(** * expense-pilot-go: transaction entry form and category manager

    A shallow embedding of
    - [src/components/transactions/AddTransactionForm.tsx]
      (funding-source unifier, category filtering, [handleSubmit]) and
    - [src/components/categories/CategoryManager.tsx]
      (category partition and the suggestion list),
    together with the part of the JavaScript runtime those components call:
    strings as sequences of UTF-16 code units, [String.prototype.replace]
    with a string pattern, and the global [parseFloat] with IEEE 754
    binary64 results. *)

From Stdlib Require Import ZArith NArith QArith String Ascii Floats.SpecFloat.
From stdpp Require Import base option list.

Local Open Scope Z_scope.

(* ===================================================================== *)
(** ** The JavaScript runtime used by the components                      *)
(* ===================================================================== *)

Module JS.

(** A JavaScript string is a finite sequence of UTF-16 code units. *)
Definition code_unit : Type := N.
Definition JSString : Type := list code_unit.

(** Source-text literals are written in the development as UTF-8 byte
    strings; [utf16] decodes them into code units (a four-byte sequence
    becomes a surrogate pair). *)
Fixpoint utf16 (bs : list N) : JSString :=
  match bs with
  | [] => []
  | b0 :: r0 =>
      if (b0 <? 128)%N then b0 :: utf16 r0
      else
        match r0 with
        | [] => []
        | b1 :: r1 =>
            if (b0 <? 224)%N
            then ((b0 - 192) * 64 + (b1 - 128))%N :: utf16 r1
            else
              match r1 with
              | [] => []
              | b2 :: r2 =>
                  if (b0 <? 240)%N
                  then ((b0 - 224) * 4096 + (b1 - 128) * 64 + (b2 - 128))%N
                         :: utf16 r2
                  else
                    match r2 with
                    | [] => []
                    | b3 :: r3 =>
                        let cp := ((b0 - 240) * 262144 + (b1 - 128) * 4096
                                   + (b2 - 128) * 64 + (b3 - 128))%N in
                        let v := (cp - 65536)%N in
                        (55296 + v / 1024)%N :: (56320 + v mod 1024)%N
                          :: utf16 r3
                    end
              end
        end
  end.

Definition lit (s : string) : JSString :=
  utf16 (N_of_ascii <$> list_ascii_of_string s).

(** The code unit of a Basic Latin character. *)
Definition chr (a : ascii) : code_unit := N_of_ascii a.

(** [!s] for a string [s]: only the empty string is falsy. *)
Definition falsy (s : JSString) : bool :=
  match s with [] => true | _ :: _ => false end.

(** [s] without its prefix [pat], when it starts with [pat]. *)
Fixpoint strip_prefix (pat s : JSString) : option JSString :=
  match pat, s with
  | [], _ => Some s
  | _ :: _, [] => None
  | p :: pat', c :: s' => if (p =? c)%N then strip_prefix pat' s' else None
  end.

(** [s.replace(pat, rep)] with a string pattern: the first occurrence of
    [pat] is replaced, later ones are kept. *)
Fixpoint replace (pat rep s : JSString) : JSString :=
  match strip_prefix pat s with
  | Some rest => rep ++ rest
  | None =>
      match s with
      | [] => []
      | c :: s' => c :: replace pat rep s'
      end
  end.

(** *** Numbers: IEEE 754 binary64 *)

Definition number : Type := spec_float.
Definition prec : Z := 53.
Definition emax : Z := 1024.

Definition NaN : number := S754_nan.
Definition zero : number := S754_zero false.

Definition isNaN (x : number) : bool :=
  match x with S754_nan => true | _ => false end.

Definition isFinite (x : number) : bool :=
  match x with
  | S754_zero _ | S754_finite _ _ _ => true
  | S754_infinity _ | S754_nan => false
  end.

(** [x <= y] on numbers; false as soon as one side is NaN. *)
Definition le (x y : number) : bool := SFleb x y.

(** The real value of a finite number. *)
Definition number_value (x : number) : option Q :=
  match x with
  | S754_zero _ => Some 0%Q
  | S754_finite s m e =>
      let v := if (0 <=? e) then (Zpos m * 2 ^ e) # 1
               else Zpos m # Z.to_pos (2 ^ (- e)) in
      Some (Qred (if s then Qopp v else v))
  | _ => None
  end.

(** The Number value of the decimal [m * 10 ^ e10], [m >= 0]: the
    quotient of two integers, rounded once to nearest, ties to even, as
    the engines compute it for numerals of any length. A zero keeps the
    sign of the literal. *)
Definition number_of_decimal (neg : bool) (m e10 : Z) : number :=
  match m with
  | Zpos p =>
      SFdiv prec emax
        (S754_finite neg (Z.to_pos (Zpos p * 10 ^ Z.max e10 0)) 0)
        (S754_finite false (Z.to_pos (10 ^ Z.max (- e10) 0)) 0)
  | _ => S754_zero neg
  end.

(** *** parseFloat (ECMA-262, 19.2.4) *)

(** WhiteSpace and LineTerminator code units, stripped by
    [TrimString(_, start)]. *)
Definition isWhiteSpace (c : code_unit) : bool :=
  bool_decide (c ∈ [9; 10; 11; 12; 13; 32; 160; 5760; 8232; 8233; 8239;
                    8287; 12288; 65279]%N)
  || ((8192 <=? c) && (c <=? 8202))%N.

Fixpoint trimStart (s : JSString) : JSString :=
  match s with
  | c :: s' => if isWhiteSpace c then trimStart s' else s
  | [] => []
  end.

Definition isDigit (c : code_unit) : bool := ((48 <=? c) && (c <=? 57))%N.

=====

● **Exercise directions**:
Every line of the data that includes the word "trimStart" should be copied.

● **Task answer**:
Fixpoint trimStart (s : JSString) : JSString :=
  | c :: s' => if isWhiteSpace c then trimStart s' else s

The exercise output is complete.